Job Description: Tooling SME
Position Overview
The SME is responsible for providing technical expertise in the implementation, configuration, integration and optimization of IT operations and monitoring tools across enterprise environments. The role involves enabling end to end observability, ensuring tools availability, managing upgrades, maintaining tool performance and aligning tool capabilities with business service objectives and operational process
Key Responsibilities
- Deploy, configure, and optimize enterprise monitoring tools
- Lead onboarding of applications of business services into the monitoring ecosystem ensuring complete telemetry coverage
- Create, maintain and optimize dashboards, alerts and service level reports for various stakeholders.

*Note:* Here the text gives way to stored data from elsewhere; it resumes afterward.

(** * Request admission gate: [validateRequest] and [checkAdminRequest]

    A shallow embedding of [src/validateRequest.js].  The two exported
    functions are [async] functions; they are embedded as trees of the
    primitive calls they make ([Async]), with every [await] an explicit
    suspension point, and given a semantics over a store that holds the
    ban list and a log of the calls made.  A call of an [async] function
    that is not awaited runs the callee up to its first [await] and hands
    back a promise; the rest of the callee is interleaved with the caller
    by a schedule. *)

From Stdlib Require Import ZArith String Ascii List Bool Lia.
From Stdlib Require Import SpecFloat.
From stdpp Require Import base option gmap strings pretty.

Local Open Scope Z_scope.

(** ** JavaScript values that the code handles *)

(** Numbers.  [parseInt], [String.prototype.length] and [Math.ceil] yield
    whole numbers or [NaN]/[Infinity]; [Int n] is the double with value
    [n], which is exact for every [n] of magnitude up to 2^53.  Beyond
    that a double is the whole number nearest to [n]; the comparisons
    below are on [n] itself, which decides them as the doubles do as long
    as one side is within 2^53 (a body length and a configured maximum
    are). *)
Inductive JsNumber : Type :=
| NaN
| Infinity (negative : bool)
| Int (n : Z).

(** The values a function of this module returns or tests for truth. *)
Inductive Value : Type :=
| VUndefined
| VBool (b : bool)
| VPromise.

(** ToBoolean. *)
Definition truthy (v : Value) : bool :=
  match v with
  | VUndefined => false
  | VBool b => b
  | VPromise => true
  end.

Definition truthy_number (n : JsNumber) : bool :=
  match n with
  | NaN => false
  | Infinity _ => true
  | Int n => negb (n =? 0)
  end.

(** A header value is a string or [undefined]; the empty string is falsy. *)
Definition truthy_string (s : option string) : bool :=
  match s with
  | None => false
  | Some s => negb (String.eqb s "")
  end.

(** [a > b] on numbers; a comparison with [NaN] is false. *)
Definition js_gt (a b : JsNumber) : bool :=
  match a, b with
  | NaN, _ | _, NaN => false
  | Infinity true, _ => false
  | Infinity false, Infinity false => false
  | Infinity false, _ => true
  | Int _, Infinity neg => neg
  | Int a, Int b => b <? a
  end.

(** [a + b] on numbers. *)
Definition js_add (a b : JsNumber) : JsNumber :=
  match a, b with
  | NaN, _ | _, NaN => NaN
  | Infinity s, Infinity s' => if Bool.eqb s s' then Infinity s else NaN
  | Infinity s, Int _ | Int _, Infinity s => Infinity s
  | Int a, Int b => Int (a + b)
  end.

(** [`${n}`]: decimal digits for whole numbers (as JavaScript prints them
    below 10^21). *)
Definition number_to_string (n : JsNumber) : string :=
  match n with
  | NaN => "NaN"
  | Infinity false => "Infinity"
  | Infinity true => "-Infinity"
  | Int n => pretty n
  end.

(** *** [parseInt(string)] with no radix *)

(** White space among the characters a header value can hold: TAB to CR,
    the space and the no-break space. *)
Definition is_js_whitespace (c : ascii) : bool :=
  let n := nat_of_ascii c in
  ((9 <=? n) && (n <=? 13))%nat || (n =? 32)%nat || (n =? 160)%nat.

Fixpoint trim_start (s : string) : string :=
  match s with
  | String c s' => if is_js_whitespace c then trim_start s' else s
  | EmptyString => s
  end.

Definition digit_value (c : ascii) : option Z :=
  let n := Z.of_nat (nat_of_ascii c) in
  if (48 <=? n) && (n <=? 57) then Some (n - 48)
  else if (97 <=? n) && (n <=? 122) then Some (n - 87)
  else if (65 <=? n) && (n <=? 90) then Some (n - 55)
  else None.

(** Value of the longest prefix of [s] made of digits of the radix;
    [acc] is [None] until a digit has been read. *)
Fixpoint parse_digits (radix : Z) (s : string) (acc : option Z) : option Z :=
  match s with
  | EmptyString => acc
  | String c s' =>
      match digit_value c with
      | Some d =>
          if d <? radix
          then parse_digits radix s' (Some (radix * default 0 acc + d))
          else acc
      | None => acc
      end
  end.

Definition strip_sign (s : string) : bool * string :=
  match s with
  | String "-" s' => (true, s')
  | String "+" s' => (false, s')
  | _ => (false, s)
  end.

Definition strip_hex_prefix (s : string) : Z * string :=
  match s with
  | String "0" (String "x" s') => (16, s')
  | String "0" (String "X" s') => (16, s')
  | _ => (10, s)
  end.

(** [parseInt(x)] for [x] a header value: leading white space, a sign, a
    [0x] prefix, then the longest run of digits; [NaN] when there is none.
    [undefined] is first turned into the string "undefined". *)
Definition parseInt (input : option string) : JsNumber :=
  let s := trim_start (default "undefined" input) in
  let '(negative, s) := strip_sign s in
  let '(radix, s) := strip_hex_prefix s in
  match parse_digits radix s None with
  | None => NaN
  | Some n => Int (if negative then - n else n)
  end.
(** C1.  The code breaks the invariant of the result.  In the world
    [merged], where the search lists the film under two ids and a lookup by
    either id is answered with the one record, the fallback loop pushes
    that record for each of the two hits, and the returned list holds it
    twice: the loop tests the id of the hit (line 141) but not the id of
    the fetched record, as the title loop does (line 122). *)
Lemma duplicate_ids_returned :
  fst (searchMoviesWithOMDb merged (Some "o") (R:=unit) ["Metropolys"] "metropolis" anyYear
         (submitting "metropolis" anyYear [] tt))
  = Normal [metropolis; metropolis] ∧
  ¬ NoDup (imdbID <$> [metropolis; metropolis]).
Proof.
  split; [vm_compute; reflexivity|].
  intros Hnodup. apply NoDup_cons in Hnodup as [Hnotin _]. apply Hnotin. constructor.
Qed.

(** On the same replies the title loop keeps the record once: its test of
    the fetched record's id is what the fallback loop lacks. *)
Example title_loop_keeps_one :
  fst (searchMoviesWithOMDb retitled (Some "o") (R:=unit)
         ["Metropolis"; "Metropolis (1927)"] "metropolis" anyYear
         (submitting "metropolis" anyYear [] tt))
  = Normal [metropolis].
Proof. vm_compute. reflexivity. Qed.

(** C4.  The code breaks the second half of the claim.  In the world
    [merged] the title loop keeps nothing and the fallback sends one
    keyword search with the raw text, then one detail lookup for each of
    the two hits, neither id having been seen: so far as the claim says.
    But when the turn for the second hit starts, the id of the film is in
    the seen set, and the record fetched for that hit, which carries this
    id, is pushed all the same.  A turn of the title loop started from the
    same locals, and answered with the same record, pushes nothing. *)
Theorem fallback_keeps_seen_record :
  let s := submitting "metropolis" anyYear [] tt in
  let afterFirst := kept noLocals metropolis in
  sent (snd (searchMoviesWithOMDb merged (Some "o") (R:=unit)
               ["Metropolys"] "metropolis" anyYear s))
  = [TitleLookup "Metropolys"; KeywordSearch "metropolis";
     DetailLookup "tt0017136"; DetailLookup "tt9999999"] ∧
  results (fst (titleLoop merged ["Metropolys"] s)) = [] ∧
  (imdbID secondListing ∉ seenMovies afterFirst) ∧
  (imdbID metropolis ∈ seenMovies afterFirst) ∧
  resolvable (fst (lookupId merged (imdbID secondListing) tt)) = Some metropolis ∧
  results (fst (snd (detailStep merged secondListing (afterFirst, s))))
  = [metropolis; metropolis] ∧
  results (fst (snd (titleStep retitled "Metropolis (1927)" (afterFirst, s))))
  = [metropolis].
Proof.
  intros s afterFirst.
  assert (Hseen : imdbID metropolis ∈ seenMovies afterFirst)
    by (unfold afterFirst, kept; simpl; set_solver).
  assert (Hunseen : imdbID secondListing ∉ seenMovies afterFirst).
  { unfold afterFirst, kept. simpl. intros Hin.
    apply elem_of_union in Hin as [Hin%elem_of_singleton | Hin]; [discriminate Hin|].
    apply not_elem_of_empty in Hin. exact Hin. }
  split; [vm_compute; reflexivity|].
  split; [vm_compute; reflexivity|].
  split; [exact Hunseen|]. split; [exact Hseen|].
  split; [reflexivity|].
  split; [vm_compute; reflexivity | vm_compute; reflexivity].
Qed.

Lemma catalogue_echoes : EchoesIds catalogue.
Proof.
  intros id w reply w' record [= <- <-]. unfold resolvable, lookup, resolved.
  destruct (List.find _ records) as [m|] eqn:Hfind; simpl.
  - destruct (String.eqb (Response m) "True"); [|discriminate].
    intros [= <-]. apply List.find_some in Hfind as [_ Hid].
    apply String.eqb_eq in Hid. exact Hid.
  - discriminate.
Qed.

Lemma returned_records_distinct_witness :
  let s := submitting "balloons and toys" anyYear [] 0%nat in
  let s' := snd (searchMoviesWithOMDb catalogue (Some "o") (R:=unit)
                   ["Up"; "Toy Story 3"; "Up"; "Lost Reel"] "balloons and toys" anyYear s) in
  searchMoviesWithOMDb catalogue (Some "o") (R:=unit)
    ["Up"; "Toy Story 3"; "Up"; "Lost Reel"] "balloons and toys" anyYear s
  = (Normal [up; toyStory3], s') ∧
  Forall (λ m, Poster m ≠ "N/A") [up; toyStory3] ∧
  NoDup (imdbID <$> [up; toyStory3]).
Proof.
  intros s s'.
  assert (Hrun : searchMoviesWithOMDb catalogue (Some "o") (R:=unit)
                   ["Up"; "Toy Story 3"; "Up"; "Lost Reel"] "balloons and toys" anyYear s
                 = (Normal [up; toyStory3], s'))
    by (vm_compute; reflexivity).
  split; [exact Hrun|].
  destruct (returned_records_distinct catalogue (Some "o") _ _ _ s s' _ Hrun)
    as [Hposter Hdistinct].
  split; [exact Hposter | exact (Hdistinct (or_introl catalogue_echoes))].
Defined.

Lemma blank_input_rejected_witness :
  let s := submitting "  	 " anyYear [up] tt in
  Js.allWhiteSpace (userInput s) = true ∧
  handleMovieSuggestion_body offline (Some "g") (Some "o") s
  = (Return tt,
     mkState "  	 " anyYear [up] false
             (Some "Please describe your movie mood or scenario.") tt []).
Proof.
  intros s.
  assert (Hblank : Js.allWhiteSpace (userInput s) = true) by reflexivity.
  split; [exact Hblank|].
  exact (blank_input_rejected offline (Some "g") (Some "o") s Hblank).
Defined.

Lemma error_clears_results_witness :
  let s := submitting "heist" anyYear [up; toyStory3] tt in
  Js.truthy (Js.trim (userInput s)) = true ∧
  movies (handleMovieSuggestion offline (Some "g") (Some "o") s) = [] ∧
  error (handleMovieSuggestion offline (Some "g") (Some "o") s)
    = Some (messageOf "Failed to fetch") ∧
  isLoading (handleMovieSuggestion offline (Some "g") (Some "o") s) = false.
Proof.
  intros s.
  assert (Hinput : Js.truthy (Js.trim (userInput s)) = true) by reflexivity.
  split; [exact Hinput|].
  refine (error_clears_results offline (Some "g") (Some "o") s
            (snd (suggestionProcess_try offline (Some "g") (Some "o")
                    (userInput s) (filters s) (cleared s)))
            "Failed to fetch" Hinput _).
  vm_compute. reflexivity.
Defined.

Lemma generation_failure_stops_witness :
  let s := submitting "heist" anyYear [up] tt in
  ∃ message,
    (message = "Failed to get suggestions from the AI service." ∨
     message = "The AI returned an empty response. Please try again.") ∧
    getAiSuggestions overloaded (Some "g") (R:=unit) (userInput s) (filters s) (cleared s)
    = (Throw message,
       afterFetch (cleared s) (GenerateContent (prompt (userInput s) (filters s))) tt) ∧
    handleMovieSuggestion overloaded (Some "g") (Some "o") s
    = mkState (userInput s) (filters s) [] false (Some message) tt
              (sent s ++ [GenerateContent (prompt (userInput s) (filters s))]).
Proof.
  intros s.
  refine (generation_failure_stops overloaded (Some "g") (Some "o") s
            (mkResponse false (JsonRejected "Unexpected token <")) tt _ _ _ _).
  - reflexivity.
  - reflexivity.
  - reflexivity.
  - left. reflexivity.
Defined.

Lemma keyword_fallback_once_witness :
  let s := submitting "reel" anyYear [] 0%nat in
  missing (Some "o") = false ∧
  ∃ c s' reqs recs,
    searchMoviesWithOMDb catalogue (Some "o") (R:=unit) ["Unknown"] "reel" anyYear s
      = (c, s') ∧
    sent s' = [TitleLookup "Unknown"] ++ KeywordSearch "reel" :: reqs ∧
    Forall (λ r, isKeywordSearch r = false) reqs ∧
    (∃ seen', FallbackRun catalogue records ∅ 2%nat reqs recs seen' (world s') ∧
              c = Normal (filterMoviesByYear (List.filter hasPoster recs) "all")) ∧
    length (List.filter isKeywordSearch (sentSince 0 s')) = 1%nat.
Proof.
  intros s.
  assert (Hkey : missing (Some "o") = false) by reflexivity.
  split; [exact Hkey|].
  destruct (keyword_fallback_once catalogue (Some "o") (R:=unit) ["Unknown"] "reel"
              anyYear s Hkey)
    as (_ & _ & c & s' & reqs & recs & Hcall & _ & Hnone & Hcount & _).
  destruct (Hnone eq_refl) as (Hsent & Hreqs & Hhits).
  exists c, s', reqs, recs.
  split; [exact Hcall|]. split; [exact Hsent|]. split; [exact Hreqs|].
  split; [exact (Hhits records eq_refl) | exact (proj2 Hcount eq_refl)].
Defined.

(** ** The built-ins on sample inputs *)

Example parseInt_plain : Js.parseInt "2014" = Some 2014.
Proof. reflexivity. Qed.

Example parseInt_series : Js.parseInt " 2011-2019" = Some 2011.
Proof. reflexivity. Qed.

Example parseInt_hex : Js.parseInt "0x7BC" = Some 1980.
Proof. reflexivity. Qed.

Example parseInt_signed : Js.parseInt "-12abc" = Some (-12).
Proof. reflexivity. Qed.

Example parseInt_nan : Js.parseInt "N/A" = None ∧ Js.parseInt "" = None ∧ Js.parseInt "0x" = None.
Proof. repeat split. Qed.

Example split_empty_pieces : Js.split "," "a,,b," = ["a"; ""; "b"; ""].
Proof. reflexivity. Qed.

Example trim_inner_space_kept : Js.trim "  a b  " = "a b".
Proof. reflexivity. Qed.

(** * Further properties *)

(** ** The year filter, continued *)

Section YearFilterMore.

Implicit Types (movies : list Movie) (yearFilter : string) (m : Movie).

Lemma List_filter_sublist {A} (p : A → bool) (l : list A) : sublist (List.filter p l) l.
Proof.
  induction l as [|x l IH]; simpl; [constructor|].
  destruct (p x); [apply sublist_skip | apply sublist_cons]; exact IH.
Qed.

Lemma List_filter_comm {A} (p q : A → bool) (l : list A) :
  List.filter p (List.filter q l) = List.filter q (List.filter p l).
Proof.
  induction l as [|x l IH]; simpl; [reflexivity|].
  destruct (p x) eqn:Hp, (q x) eqn:Hq; simpl; rewrite ?Hp, ?Hq, IH; reflexivity.
Qed.

Lemma filterMoviesByYear_sublist_aux movies yearFilter :
  sublist (filterMoviesByYear movies yearFilter) movies.
Proof.
  unfold filterMoviesByYear. destruct (String.eqb yearFilter "all");
    [reflexivity | apply List_filter_sublist].
Qed.

(** X1.  The filter only leaves records out: what it returns is the input with
    some records removed, in the order of the input. *)
Theorem filterMoviesByYear_sublist movies yearFilter :
  sublist (filterMoviesByYear movies yearFilter) movies ∧
  (length (filterMoviesByYear movies yearFilter) ≤ length movies)%nat.
Proof.
  pose proof (filterMoviesByYear_sublist_aux movies yearFilter) as Hsub.
  split; [exact Hsub | apply sublist_length, Hsub].
Qed.

(** X2.  The filter works record by record: it distributes over the
    concatenation of two lists, and it can be exchanged with the removal
    of the records without a poster. *)
Theorem filterMoviesByYear_composes movies movies' yearFilter :
  filterMoviesByYear (movies ++ movies') yearFilter
  = filterMoviesByYear movies yearFilter ++ filterMoviesByYear movies' yearFilter ∧
  filterMoviesByYear (List.filter hasPoster movies) yearFilter
  = List.filter hasPoster (filterMoviesByYear movies yearFilter).
Proof.
  unfold filterMoviesByYear. destruct (String.eqb yearFilter "all").
  - split; reflexivity.
  - split; [apply List.filter_app | apply List_filter_comm].
Qed.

- Integrate observability tools with ITSM, CMDB and automation platforms to enable event correlation and incident automation
- Ensure tool health, performance and scalability through proactive maintenance and upgrades
- Support resilience and availability reporting by aligning tool outputs with business service KPIs and SLIs
- Participate in POCs and evaluate new tools to enhance observability
Required skillset & experience:
- 5+ years of experience in IT monitoring/ operations/ observability management
- Technical expertise in atleast 2 areas below
- APM tools,: APPD, ELK, Science logic
- Infra monitoring: Solarwinds, Grafana
- Event management: ServiceNow, Moogsoft
- Log management: ELK, Splunk
- Integrations using rest APIs , CMDB synchronization and data enrichment
- Automation (Python, Ansible)
- Familiarity with incident, problem, change management processes
- Strong analytical, reporting and stakeholder management skills.